An ambitious, international laser-project planned in the mid-80’s
culminated in a lot of publicity and an appetite for making intricate
lightboxes. The Artangel Trust worked on a proposal to light up London
with my laser-blue submarine outline.
Returning to Australia via Perth, I lectured in sculpture at Curtin
University and thrived on the opportunities for showing and the vast
studio spaces of the empty warehouses of Fremantle. The Goldfields
around Kalgoorlie were littered with remnants of past-toil, strewn
across an indigenous landscape, half-buried in ochre-coloured topsoils.

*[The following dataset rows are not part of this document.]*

Record Sequence := mkSequence {
  seq_id : nat;
  status : SequenceStatus;
  token_ids : list Z;
  last_token : Z;
  num_tokens : nat;
  num_prompt_tokens : nat;
  num_cached_tokens : nat;
  num_physical_cached_tokens : nat;
  num_scheduled_tokens : nat;
  is_prefill : bool;
  block_table : list nat;
  kv_block_logical_indices : list nat;
  temperature : Q;
  max_tokens : nat;
  ignore_eos : bool;
  qos : RequestQoS;
  arrival_time : option Q;
  arrival_step : nat;
  first_scheduled_time : option Q;
  first_token_time : option Q;
  finished_time : option Q;
  preemption_count : nat;
  kv_reclaim_events : nat;
  kv_reclaimed_blocks : nat;
  kv_retained_blocks : nat;
  kv_invalidated_tokens : nat;
  kv_recomputed_tokens : nat;
  pending_preemption_recompute_tokens : nat;
  kv_compressed : bool;
  kv_compression_events : nat;
  kv_compression_dropped_blocks : nat;
  kv_compression_dropped_tokens : nat;
  last_budget_ms : option Q;
  remote_restore_attempted : bool;
  remote_restore_started_time : option Q;
  remote_restore_completed_time : option Q;
  remote_restore_wait_ms : Q;
  remote_restored_tokens : nat;
  remote_restore_failures : nat;
  remote_restore_error : option string
}.
#[export] Instance Sequence_eta : RecordEta Sequence := λ r, {|
  seq_id := seq_id r;
  status := status r;
  token_ids := token_ids r;
  last_token := last_token r;
  num_tokens := num_tokens r;
  num_prompt_tokens := num_prompt_tokens r;
  num_cached_tokens := num_cached_tokens r;
  num_physical_cached_tokens := num_physical_cached_tokens r;
  num_scheduled_tokens := num_scheduled_tokens r;
  is_prefill := is_prefill r;
  block_table := block_table r;
  kv_block_logical_indices := kv_block_logical_indices r;
  temperature := temperature r;
  max_tokens := max_tokens r;
  ignore_eos := ignore_eos r;
  qos := qos r;
  arrival_time := arrival_time r;
  arrival_step := arrival_step r;
  first_scheduled_time := first_scheduled_time r;
  first_token_time := first_token_time r;
  finished_time := finished_time r;
  preemption_count := preemption_count r;
  kv_reclaim_events := kv_reclaim_events r;
  kv_reclaimed_blocks := kv_reclaimed_blocks r;
  kv_retained_blocks := kv_retained_blocks r;
  kv_invalidated_tokens := kv_invalidated_tokens r;
  kv_recomputed_tokens := kv_recomputed_tokens r;
  pending_preemption_recompute_tokens := pending_preemption_recompute_tokens r;
  kv_compressed := kv_compressed r;
  kv_compression_events := kv_compression_events r;
  kv_compression_dropped_blocks := kv_compression_dropped_blocks r;
  kv_compression_dropped_tokens := kv_compression_dropped_tokens r;
  last_budget_ms := last_budget_ms r;
  remote_restore_attempted := remote_restore_attempted r;
  remote_restore_started_time := remote_restore_started_time r;
  remote_restore_completed_time := remote_restore_completed_time r;
  remote_restore_wait_ms := remote_restore_wait_ms r;
  remote_restored_tokens := remote_restored_tokens r;
  remote_restore_failures := remote_restore_failures r;
  remote_restore_error := remote_restore_error r |}.
#[export] Instance set_status : Setter status := ltac:(derive_setter).
#[export] Instance set_token_ids : Setter token_ids := ltac:(derive_setter).
#[export] Instance set_last_token : Setter last_token := ltac:(derive_setter).
#[export] Instance set_num_prompt_tokens : Setter num_prompt_tokens := ltac:(derive_setter).
#[export] Instance set_num_tokens : Setter num_tokens := ltac:(derive_setter).
#[export] Instance set_num_cached_tokens : Setter num_cached_tokens := ltac:(derive_setter).
#[export] Instance set_num_physical_cached_tokens : Setter num_physical_cached_tokens := ltac:(derive_setter).
#[export] Instance set_num_scheduled_tokens : Setter num_scheduled_tokens := ltac:(derive_setter).
#[export] Instance set_is_prefill : Setter is_prefill := ltac:(derive_setter).
#[export] Instance set_block_table : Setter block_table := ltac:(derive_setter).
#[export] Instance set_kv_block_logical_indices : Setter kv_block_logical_indices := ltac:(derive_setter).
#[export] Instance set_arrival_time : Setter arrival_time := ltac:(derive_setter).
#[export] Instance set_arrival_step : Setter arrival_step := ltac:(derive_setter).
#[export] Instance set_first_scheduled_time : Setter first_scheduled_time := ltac:(derive_setter).
#[export] Instance set_first_token_time : Setter first_token_time := ltac:(derive_setter).
#[export] Instance set_finished_time : Setter finished_time := ltac:(derive_setter).
#[export] Instance set_preemption_count : Setter preemption_count := ltac:(derive_setter).
#[export] Instance set_kv_reclaim_events : Setter kv_reclaim_events := ltac:(derive_setter).
#[export] Instance set_kv_reclaimed_blocks : Setter kv_reclaimed_blocks := ltac:(derive_setter).
#[export] Instance set_kv_retained_blocks : Setter kv_retained_blocks := ltac:(derive_setter).
#[export] Instance set_kv_invalidated_tokens : Setter kv_invalidated_tokens := ltac:(derive_setter).
#[export] Instance set_kv_recomputed_tokens : Setter kv_recomputed_tokens := ltac:(derive_setter).
#[export] Instance set_pending_preemption_recompute_tokens : Setter pending_preemption_recompute_tokens := ltac:(derive_setter).
#[export] Instance set_kv_compressed : Setter kv_compressed := ltac:(derive_setter).
#[export] Instance set_kv_compression_events : Setter kv_compression_events := ltac:(derive_setter).
#[export] Instance set_kv_compression_dropped_blocks : Setter kv_compression_dropped_blocks := ltac:(derive_setter).
#[export] Instance set_kv_compression_dropped_tokens : Setter kv_compression_dropped_tokens := ltac:(derive_setter).
#[export] Instance set_last_budget_ms : Setter last_budget_ms := ltac:(derive_setter).
#[export] Instance set_remote_restore_attempted : Setter remote_restore_attempted := ltac:(derive_setter).
#[export] Instance set_remote_restore_started_time : Setter remote_restore_started_time := ltac:(derive_setter).
#[export] Instance set_remote_restore_completed_time : Setter remote_restore_completed_time := ltac:(derive_setter).
#[export] Instance set_remote_restore_wait_ms : Setter remote_restore_wait_ms := ltac:(derive_setter).
#[export] Instance set_remote_restored_tokens : Setter remote_restored_tokens := ltac:(derive_setter).
#[export] Instance set_remote_restore_failures : Setter remote_restore_failures := ltac:(derive_setter).
#[export] Instance set_remote_restore_error : Setter remote_restore_error := ltac:(derive_setter).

Back to Melbourne and St. Kilda in ’91 to the home of my
great-grandparents. Enrolling to do an M.A. at the Victorian College of
the Arts led to exhibitions at the Australian Centre for Contemporary
Art (ACCA) and participating in a sculpture retrospective at Heide
Museum of Modern Art.
Two remarkable Melbourne studios provided inspiration, Baymour Court
behind the Esplanade Hotel in St. Kilda and a glass penthouse above the
old St. Vincent’s Hospital overlooking the The Royal Exhibition
Building.
At the start of the millennium we built the Mia Mia studio, inspired by
Alexander Calder’s. This provided an opportunity for working in larger
scale with re-enforcement steel (reo) and wire mesh. These heavy
industrial materials enabled a subtle interplay between internal and
external form.
Covid lockdown was an opportunity for uninterrupted focus and maximising
resources. A small and dark space facilitated working with l.e.d.
lighting, acrylics and an assortment of the materials at hand.
Five Walls Gallery in Footscray with its five spaces is always worth a
visit. One Star Gallery in North Melbourne combines eclectic, quality
art with excellent coffee and the “Big Sculpture St.Kilda” show has
become an important stage for contemporary Melbourne artists.